Situation personnelle et professionnelle – Est considéré comme J.A le ressortissant d’un pays européen qui appartient à la tranche d’âge 18-40 ans, produit un diplôme type BTA ou Bac pro complété d’un stage 6 mois (naissance après 1971), s’installe sur au moins une demi-SMI, possède la qualité d’agriculteur principal ou d’agriculteur à titre secondaire. Au titre des J.A et avec le nouveau dispositif, est agriculteur à titre principal celui qui retire au moins 50 % de son revenu professionnel des activités agricoles et agriculteur à titre secondaire celui qui en obtient de 30 à 50 % (attention à la qualification des revenus dans une SARL de commercialisation). L’agriculteur à titre secondaire (ATS) pourra bénéficier des prêts à moyen terme spéciaux J.A mais seulement de la moitié de la dotation aux jeunes agricoles et encore s’il ne s’installe pas en société, auquel cas la DJA lui sera supprimée. On aura noté que depuis la réforme 2004-2005, la qualité d’agriculteur ne tient plus compte du double critère temps/revenu mais du seul critère revenu. Une avancée importante. Le J.A qui reçoit des aides s’engage d’abord à s’installer effectivement puis à exercer la profession d’agriculteur pendant 10 ans à compter de la date de son installation, sauf cas de force majeure ; à tenir une comptabilité de gestion également pendant 10 ans. Des contrôles par sondages sont exercés et une déchéance partielle ou totale des aides pourrait être prononcée avec comme traduction ultime le reversement des aides au prorata du temps d’activité manquant.
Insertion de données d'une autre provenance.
(* ===== verification/PoolClient.v ===== *)
(** * Clients of the memory pools

    What a memory pool promises to the program that uses it, as the class
    [Pool], and what follows for every client: [serve] runs a sequence of
    allocations and frees in which the client frees only regions it holds, and
    the lemmas show that the pool never faults, that the regions held are
    disjoint and inside the buffer, and when free blocks stay coalesced.  The
    files of the implementations provide the instances. *)

From stdpp Require Import base list numbers sets.
From Stdlib Require Import ZArith Lia.
From S2P Require Import Prelude Blocks.

Class Pool (P : Type) := {
  p_hdr : Z;                                (* bytes of a block header *)
  p_slack : Z;                              (* payload left over for a split, see [take_block] *)
  p_base : P → Z;
  p_size : P → Z;
  p_round : Z → Z;                          (* the size reserved for a request *)
  p_alloc : P → Z → outcome (Z * P);
  p_free : P → Z → outcome P;
  p_rep : P → blocks → Prop;
  p_release : blocks → Z → blocks → blocks; (* the blocks after a free *)
  p_hdr_pos : 0 < p_hdr;
  p_slack_nonneg : 0 ≤ p_slack;
  p_rep_ok mp bs : p_rep mp bs →
    0 < p_base mp ∧ span p_hdr bs = p_size mp ∧ sizes_ok bs ∧ bs ≠ [];
  p_alloc_ok mp bs sz : p_rep mp bs → 0 ≤ sz < 2 ^ 64 →
    match first_fit p_hdr p_slack (p_base mp) bs (p_round sz) with
    | None => p_alloc mp sz = Ret (0, mp)
    | Some (q, bs') => ∃ mp', p_alloc mp sz = Ret (q, mp') ∧ p_rep mp' bs' ∧
                              p_base mp' = p_base mp ∧ p_size mp' = p_size mp
    end;
  p_free_ok mp l s r : p_rep mp (l ++ (s, false) :: r) →
    ∃ mp', p_free mp (p_base mp + span p_hdr l + p_hdr) = Ret mp' ∧
           p_rep mp' (p_release l s r) ∧ p_base mp' = p_base mp ∧ p_size mp' = p_size mp;
  p_release_ok l s r :
    span p_hdr (p_release l s r) = span p_hdr (l ++ (s, false) :: r) ∧
    (sizes_ok (l ++ (s, false) :: r) → sizes_ok (p_release l s r)) ∧
    (∀ a, allocs p_hdr a (p_release l s r) =
          allocs p_hdr a l ++ allocs p_hdr (a + span p_hdr l + p_hdr + s) r) ∧
    p_release l s r ≠ [];
}.

Inductive request := ReqAlloc (sz : Z) | ReqFree (k : nat).

Section client.
Context `{Pool P}.
Implicit Types (mp : P) (bs : blocks) (rs : list request) (live : list (Z * Z)).

(** [live] lists the regions the client holds, with the size it asked for. *)
Fixpoint serve rs mp live : outcome (P * list (Z * Z)) :=
  match rs with
  | [] => Ret (mp, live)
  | ReqAlloc sz :: rs =>
      '(p, mp) ← p_alloc mp sz; serve rs mp (if p =? 0 then live else (p, sz) :: live)
  | ReqFree k :: rs =>
      match live !! k with
      | None => serve rs mp live
      | Some (p, _) => mp ← p_free mp p; serve rs mp (delete k live)
      end
  end.

(** Requests are [size_t] values that rounding does not wrap around. *)
Definition request_ok (r : request) : Prop :=
  match r with ReqAlloc sz => 0 ≤ sz < 2 ^ 64 ∧ sz ≤ p_round sz | ReqFree _ => True end.

Record pool_inv mp live bs : Prop := {
  pi_rep : p_rep mp bs;
  pi_live : live.*1 ≡ₚ (allocs p_hdr (p_base mp) bs).*1;
  pi_room p n : (p, n) ∈ live → ∃ s, (p, s) ∈ allocs p_hdr (p_base mp) bs ∧ 0 ≤ n ≤ s;
}.

Lemma pool_inv_alloc mp live bs sz q bs' mp' :
  pool_inv mp live bs → 0 ≤ sz ≤ p_round sz →
  first_fit p_hdr p_slack (p_base mp) bs (p_round sz) = Some (q, bs') →
  p_rep mp' bs' → p_base mp' = p_base mp → pool_inv mp' ((q, sz) :: live) bs' ∧ q ≠ 0.
Proof.
  intros [R Hl Hr] Hsz E R' Hp. pose proof p_hdr_pos.
  destruct (p_rep_ok mp bs R) as (Hb & _ & Hok & _).
  apply first_fit_Some in E as (l & s & r & -> & Hle & -> & ->).
  pose proof Hok as [Hokl _]%sizes_ok_app. pose proof (span_nonneg p_hdr p_hdr_pos l Hokl).
  split; [|lia].
  destruct (take_block_allocs p_hdr p_slack s (p_round sz) r (p_base mp + span p_hdr l) Hle)
    as (s' & Hs' & Ea).
  rewrite allocs_app in Hl, Hr. simpl in Hl, Hr.
  split; rewrite ?Hp, ?allocs_app, ?Ea; auto.
  - rewrite fmap_cons, Hl, !fmap_app, fmap_cons. simpl. apply Permutation_middle.
  - intros p n [[= -> ->]|Hin]%elem_of_cons.
    + exists s'. split; [set_solver|lia].
    + destruct (Hr p n Hin) as (t & Ht & ?). exists t. split; [set_solver|done].
Qed.

Lemma pool_inv_free mp live bs k p n :
  pool_inv mp live bs → live !! k = Some (p, n) →
  ∃ mp' l s r, bs = l ++ (s, false) :: r ∧ p_free mp p = Ret mp' ∧
    pool_inv mp' (delete k live) (p_release l s r) ∧
    p_base mp' = p_base mp ∧ p_size mp' = p_size mp.
Proof.
  intros [R Hl Hr] Hk. destruct (p_rep_ok mp bs R) as (_ & _ & Hok & _).
  destruct (Hr p n) as (s & Hin & Hn); [by eapply list_elem_of_lookup_2|].
  pose proof (allocs_NoDup p_hdr p_hdr_pos (p_base mp) bs Hok) as Hnd.
  apply allocs_elem in Hin as (l & r & -> & ->).
  destruct (p_free_ok mp l s r R) as (mp' & E & R' & Hp & Hps).
  destruct (p_release_ok l s r) as (_ & _ & Hal & _).
  exists mp', l, s, r. split; [done|]. split; [done|]. split; [|done].
  pose proof (delete_Permutation live k _ Hk) as Hperm.
  rewrite allocs_app in *. simpl in *. set (q := p_base mp + span p_hdr l + p_hdr) in *.
  assert (q ∉ (delete k live).*1) as Hfresh.
  { rewrite <-Hl, Hperm in Hnd. by apply NoDup_cons_1_1 in Hnd. }
  split; rewrite ?Hp, ?Hal; auto.
  - apply (Permutation_cons_inv (a := q)).
    rewrite <-fmap_cons with (f := fst) (x := (q, n)), <-Hperm, Hl.
    rewrite !fmap_app, fmap_cons. symmetry. apply Permutation_middle.
  - intros q' t Hq. destruct (Hr q' t) as (s2 & Hin2 & ?).
    { rewrite Hperm. by right. }
    exists s2. split; [|done].
    apply elem_of_app in Hin2 as [?|[Heq|?]%elem_of_cons]; [set_solver| |set_solver].
    injection Heq as -> ->. exfalso. apply Hfresh. apply list_elem_of_fmap. by exists (q, t).
Qed.

(** Serving keeps the invariant, and any property [I] of the blocks that
    allocation and release preserve. *)
Lemma serve_inv (I : blocks → Prop) rs :
  (∀ l s sz r, I (l ++ (s, true) :: r) → I (l ++ take_block p_hdr p_slack s sz r)) →
  (∀ l s r, I (l ++ (s, false) :: r) → I (p_release l s r)) →
  ∀ mp live bs, Forall request_ok rs → pool_inv mp live bs → I bs →
  ∃ mp' live' bs', serve rs mp live = Ret (mp', live') ∧ pool_inv mp' live' bs' ∧ I bs' ∧
                   p_base mp' = p_base mp ∧ p_size mp' = p_size mp.
Proof.
  intros Htake Hrel. induction rs as [|[sz|k] rs IH]; intros mp live bs Hrs Hinv HI; simpl;
    [eauto 10|..]; apply Forall_cons_1 in Hrs as [Hsz Hrs]; simpl in Hsz.
  - pose proof (p_alloc_ok mp bs sz (pi_rep _ _ _ Hinv) ltac:(lia)) as Hal.
    destruct (first_fit p_hdr p_slack (p_base mp) bs (p_round sz)) as [[q bs1]|] eqn:E.
    + destruct Hal as (mp1 & -> & R1 & Hp1 & Hs1). simpl.
      destruct (pool_inv_alloc mp live bs sz q bs1 mp1 Hinv) as [Hinv1 Hq]; [lia|done..|].
      rewrite (proj2 (Z.eqb_neq q 0) Hq).
      destruct (IH mp1 _ bs1 Hrs Hinv1) as (mp' & live' & bs' & E' & ? & ? & ? & ?).
      { apply first_fit_Some in E as (l & s & r & -> & _ & -> & _). by apply Htake. }
      exists mp', live', bs'. rewrite E', <-Hp1, <-Hs1. auto.
    + rewrite Hal. simpl. by apply (IH mp live bs).
  - destruct (live !! k) as [[p n]|] eqn:Ek; [|by apply (IH mp live bs)].
    destruct (pool_inv_free mp live bs k p n Hinv Ek)
      as (mp1 & l & s & r & -> & -> & Hinv1 & Hp1 & Hs1).
    simpl. destruct (IH mp1 _ _ Hrs Hinv1 (Hrel l s r HI)) as (mp' & live' & bs' & E' & ? & ? & ? & ?).
    exists mp', live', bs'. rewrite E', <-Hp1, <-Hs1. auto.
Qed.

(** The regions a client holds. *)
Definition inside (base sz : Z) live : Prop :=
  ∀ p n, (p, n) ∈ live → base + p_hdr ≤ p ∧ p + n ≤ base + sz.
Definition separated live : Prop :=
  ∀ i j p n q k, live !! i = Some (p, n) → live !! j = Some (q, k) → i ≠ j →
    p + n + p_hdr ≤ q ∨ q + k + p_hdr ≤ p.

Lemma pool_inv_inside mp live bs : pool_inv mp live bs → inside (p_base mp) (p_size mp) live.
Proof.
  intros [R Hl Hr] p n (s & Hin & Hn)%Hr. destruct (p_rep_ok mp bs R) as (_ & Hsp & Hok & _).
  pose proof (allocs_lower p_hdr p_hdr_pos _ bs p s Hok Hin).
  pose proof (allocs_upper p_hdr p_hdr_pos _ bs p s Hok Hin). lia.
Qed.

Lemma pool_inv_separated mp live bs : pool_inv mp live bs → separated live.
Proof.
  intros [R Hl Hr] i j p n q k Hi Hj Hne. destruct (p_rep_ok mp bs R) as (_ & _ & Hok & _).
  destruct (Hr p n) as (s & Hin & Hn); [by eapply list_elem_of_lookup_2|].
  destruct (Hr q k) as (t & Hin' & Hk); [by eapply list_elem_of_lookup_2|].
  assert (p ≠ q) as Hpq.
  { intros <-. apply Hne. eapply (NoDup_lookup live.*1).
    - rewrite Hl. by apply (allocs_NoDup _ p_hdr_pos).
    - by rewrite list_lookup_fmap, Hi.
    - by rewrite list_lookup_fmap, Hj. }
  destruct (allocs_apart p_hdr p_hdr_pos _ bs _ _ Hok Hin Hin' Hpq) as [Ha|Ha];
    unfold apart in Ha; simpl in Ha; lia.
Qed.

Lemma pool_inv_all_free mp bs :
  pool_inv mp [] bs → coalesced bs = true → bs = [(p_size mp - p_hdr, true)].
Proof.
  intros [R Hl Hr] Hc. destruct (p_rep_ok mp bs R) as (_ & Hsp & _ & Hne).
  symmetry in Hl. apply Permutation_nil_r, fmap_nil_inv in Hl.
  destruct (no_allocs_one_block p_hdr _ bs Hc Hl Hne) as [s ->].
  simpl in Hsp. do 2 f_equal. lia.
Qed.

Lemma pool_inv_fresh mp s : p_rep mp [(s, true)] → pool_inv mp [] [(s, true)].
Proof.
  intros R. split; [done|done|]. intros p n Hin. by apply not_elem_of_nil in Hin.
Qed.

(** Allocation fails exactly when no free block is large enough. *)
Lemma pool_alloc_null_iff mp live bs sz :
  pool_inv mp live bs → 0 ≤ sz < 2 ^ 64 → sz ≤ p_round sz →
  ((∃ mp', p_alloc mp sz = Ret (0, mp')) ↔ ∀ s, (s, true) ∈ bs → s < p_round sz) ∧
  ((∃ mp', p_alloc mp sz = Ret (0, mp')) → p_alloc mp sz = Ret (0, mp)).
Proof.
  intros Hinv Hn Hr. pose proof (pi_rep _ _ _ Hinv) as R.
  rewrite <-(first_fit_None p_hdr p_slack (p_base mp) bs (p_round sz)).
  pose proof (p_alloc_ok mp bs sz R Hn) as Hal.
  destruct (first_fit p_hdr p_slack (p_base mp) bs (p_round sz)) as [[q bs1]|] eqn:E1.
  - destruct Hal as (mp' & Ea & R' & Hp' & _).
    destruct (pool_inv_alloc mp live bs sz q bs1 mp' Hinv) as [_ Hq]; [lia|done..|].
    rewrite Ea. split; [split; [|done]|]; intros [? [= ? _]]; congruence.
  - rewrite Hal. split; [split; [done|eauto]|done].
Qed.
End client.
Structure d’exploitation et indépendance du chef d’entreprise
– Il s’agit d’un point très important, que l’on a parfois tendance à oublier, surtout lorsque l’installation a lieu dans un cadre familial. Pourtant, les textes ne laissent pas planer le doute. Si le jeune s’installe à titre individuel, il doit avoir les moyens nécessaires à l’exercice de son métier : unité économique indépendante, gestion distincte, matériel suffisant…Cela signifie par exemple qu’il tienne une comptabilité distincte, qu’il ne participe pas à une société de fait, qu’il dispose de bâtiments et d’un siège d’exploitation, qu’il ne soit ni sous-équipé ni suréquipé… Bien sûr, rien ne l’empêche de posséder du matériel en copropriété, de partager un chai de vinification, d’utiliser les Cuma et autres groupements. Mais tout ceci doit se matérialiser par des conventions nettes et précises, des règles d’utilisation fixées à l’avance, toujours pour justifier cette notion d’indépendance. Le jeune qui arriverait « les mains dans les poches » se verrait exclu du bénéfice des aides.

Viabilité économique du projet – Un seuil de viabilité a été fixé par les textes, faisant référence au SMIC. Au bout de trois ans, le revenu disponible de l’exploitation conduite à titre individuel doit être au moins égal à 15 500 €, soit l’équivalent d’1,5 SMIC. Cette viabilité économique du projet s’apprécie dans le cadre de l’EPI, l’étude prévisionnelle à l’installation (voir article pages 16-17). Des dérogations existent, qui limitent dans certains cas le seuil de viabilité. Sont concernées les installations hors cadre familial, les installations en culture bio, certaines cultures pérennes et les installations en zones défavorisées. Ensuite, il faut que la banque « suive », ce qui n’est pas toujours évident. A noter que pour bénéficier de la DJA le revenu disponible inscrit dans l’EPI à échéance de trois ans ne doit pas dépasser 36 000 €. En installation individuelle, le revenu disponible se calcule de la manière suivante : résultat courant avant impôt + amortissements – annuités en capital sur les emprunts long et moyen terme.

Mise en conformité sanitaire et environnementale – Le J.A s’engage à mettre aux normes les équipements repris dans un délai de 5 ans (délai de 3 ans repoussé à 5). L’écoconditionnalité des aides est passée par là.